Utiliser l'API Gamepad

L'API Gamepad introduit de nouveaux évènements à l'objet Window pour lire l'état des contrôleurs. En plus de ces événements, l'API ajoute aussi un objet Gamepad que vous pouvez utiliser pour récupérer l'état d'un contrôleur connecté, et une méthode navigator.getGamepads que vous pouvez utiliser pour obtenir la liste des contrôleurs connus par la page.

Connexion au contrôleur

Lorsqu'un nouveau contrôleur est connecté à l'ordinateur, la page active reçoit tout d'abord un événement Window.gamepadconnected.

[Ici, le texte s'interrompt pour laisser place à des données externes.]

Lemma occurrences_snoc c c' (calls : list BasecallErrorCountsCall.t) :
  BasecallErrorCountsCall.occurrences c (calls ++ [c'])
  = if decide (c' = c) then add64 (BasecallErrorCountsCall.occurrences c calls) 1
    else BasecallErrorCountsCall.occurrences c calls.
Proof.
  unfold BasecallErrorCountsCall.occurrences. rewrite filter_app, length_app.
  rewrite filter_cons, filter_nil. case_decide as Hc; cbn [length].
  - unfold add64. rewrite Zplus_mod_idemp_l. f_equal. lia.
  - f_equal. lia.
Qed.

Lemma runAll_counters (calls : list BasecallErrorCountsCall.t) (context : Ctx) :
  let d := default BasecallErrorData.empty
             (BasecallErrorCountsCall.runAll calls ∅ !! context) in
  (is_Some (BasecallErrorCountsCall.runAll calls ∅ !! context)
   ↔ ∃ c, c ∈ calls ∧ BasecallErrorCountsCall.context c = context)
  ∧ BasecallErrorData.excludedRegionSkipped d
    = BasecallErrorCountsCall.occurrences
        (BasecallErrorCountsCall.AddExcludedRegionSkip context) calls
  ∧ BasecallErrorData.depthSkipped d
    = BasecallErrorCountsCall.occurrences (BasecallErrorCountsCall.AddDepthSkip context) calls
  ∧ BasecallErrorData.emptySkipped d
    = BasecallErrorCountsCall.occurrences (BasecallErrorCountsCall.AddEmptySkip context) calls
  ∧ BasecallErrorData.noiseSkipped d
    = BasecallErrorCountsCall.occurrences (BasecallErrorCountsCall.AddNoiseSkip context) calls.
Proof.
  induction calls as [|c' calls IH] using rev_ind.
  - cbn. rewrite lookup_empty. split_and!; try done.
    split; [by intros [? ?]|]. intros (c & Hc & _). by apply elem_of_nil in Hc.
  - cbv zeta in *. rewrite runAll_snoc, lookup_run, !occurrences_snoc.
    destruct IH as (Hsome & He & Hd & Hm & Hn).
    case_decide as Hctx.
    + cbn [default from_option]. unfold Datatypes.id.
      split.
      { split; [|by eauto]. intros _. exists c'. split; [|done].
        apply elem_of_app. right. by apply list_elem_of_singleton. }
      rewrite <- He, <- Hd, <- Hm, <- Hn. rewrite Hctx.
      destruct c' as [ctx' o|ctx'|ctx'|ctx'|ctx']; cbn in Hctx; subst ctx';
        cbn [entryUpdate BasecallErrorData.excludedRegionSkipped
             BasecallErrorData.depthSkipped BasecallErrorData.emptySkipped
             BasecallErrorData.noiseSkipped];
        repeat case_decide; try done.
    + rewrite !decide_False by (intros ->; done).
      split; [|done]. rewrite Hsome. split.
      * intros (c & Hc & <-). exists c. split; [|done]. apply elem_of_app. by left.
      * intros (c & Hc & <-). exists c. split; [|done].
        apply elem_of_app in Hc as [Hc|Hc]; [done|].
        apply list_elem_of_singleton in Hc. by subst.
Qed.

End CallTheorems.

(** X1.  The object that a sequence of calls of [addSiteObservation] and of
    the four skip functions leaves does not depend on the order of the
    calls. *)
Theorem runAll_order_irrelevant {Ctx : Type} `{Countable Ctx}
    `{IntegerLogCompressor} `{StrandOrder}
    (calls1 calls2 : list (BasecallErrorCountsCall.t (BasecallErrorContext := Ctx)))
    (this : gmap Ctx BasecallErrorData.t)
    (sameCalls : calls1 ≡ₚ calls2) :
  BasecallErrorCountsCall.runAll calls1 this = BasecallErrorCountsCall.runAll calls2 this.
Proof.
  by apply runAll_Permutation.
Qed.

Lemma runAll_order_irrelevant_witness :
  BasecallErrorCountsCall.runAll (H0 := truncatingCompressor) (H1 := refThenAltOrder)
    [BasecallErrorCountsCall.AddDepthSkip 1;
     BasecallErrorCountsCall.AddSiteObservation 1 Scenario.altSite] ∅
  = BasecallErrorCountsCall.runAll (H0 := truncatingCompressor) (H1 := refThenAltOrder)
      [BasecallErrorCountsCall.AddSiteObservation 1 Scenario.altSite;
       BasecallErrorCountsCall.AddDepthSkip 1] (∅ : gmap Z BasecallErrorData.t).
Proof.
  apply (runAll_order_irrelevant (H0 := truncatingCompressor) (H1 := refThenAltOrder)).
  apply perm_swap.
Defined.

(** X2.  Merging the objects of two partitions of the input gives the object
    of the whole input: the merge of what two sequences of calls leave, each
    from an object without context, is what the calls of both sequences
    leave. *)
Theorem merge_of_partitions {Ctx : Type} `{Countable Ctx}
    `{IntegerLogCompressor} `{StrandOrder}
    (calls1 calls2 : list (BasecallErrorCountsCall.t (BasecallErrorContext := Ctx))) :
  BasecallErrorCounts.merge (BasecallErrorCountsCall.runAll calls1 ∅)
                            (BasecallErrorCountsCall.runAll calls2 ∅)
  = BasecallErrorCountsCall.runAll (calls1 ++ calls2) ∅.
Proof.
  assert (Hrange : ∀ k d, BasecallErrorCountsCall.runAll calls2 ∅ !! k = Some d →
                          countersInRange d).
  { apply runAll_range. intros k d. by rewrite lookup_empty. }
  transitivity (BasecallErrorCountsCall.runAll (calls2 ++ calls1) ∅).
  - induction calls1 as [|c calls1 IH] using rev_ind.
    + rewrite app_nil_r. apply merge_empty_l.
    + rewrite app_assoc, !runAll_snoc, merge_run by done. by rewrite IH.
  - apply runAll_Permutation, Permutation_app_comm.
Qed.

(** X3.  Merging with an object without context changes nothing, on either
    side. *)
Theorem merge_without_context {Ctx : Type} `{Countable Ctx}
    (this : gmap Ctx BasecallErrorData.t) :
  BasecallErrorCounts.merge this ∅ = this ∧ BasecallErrorCounts.merge ∅ this = this.
Proof. split; [apply merge_empty_r|apply merge_empty_l]. Qed.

Si un contrôleur est déjà connecté lorsque la page termine de charger, l'événement Window.gamepadconnected est envoyé à la page active lorsque l'utilisateur appuie sur un bouton ou bouge un axe.

Vous pouvez utiliser Window.gamepadconnected ainsi :

window.addEventListener("gamepadconnected", function(e) {
  console.log("Contrôleur n°%d connecté : %s. %d boutons, %d axes.",
  e.gamepad.index, e.gamepad.id,
  e.gamepad.buttons.length, e.gamepad.axes.length);
});

Chaque contrôleur est associé à un identifiant unique, qui est disponible dans la propriété gamepad de l'événement.

Déconnexion du contrôleur

Lorsqu'un contrôleur est déconnecté, et si la page avait déjà reçu des données de ce contrôleur auparavant (par exemple par l'événement Window.gamepadconnected), un second événement est envoyé à la fenêtre active :  Window.gamepaddisconnected.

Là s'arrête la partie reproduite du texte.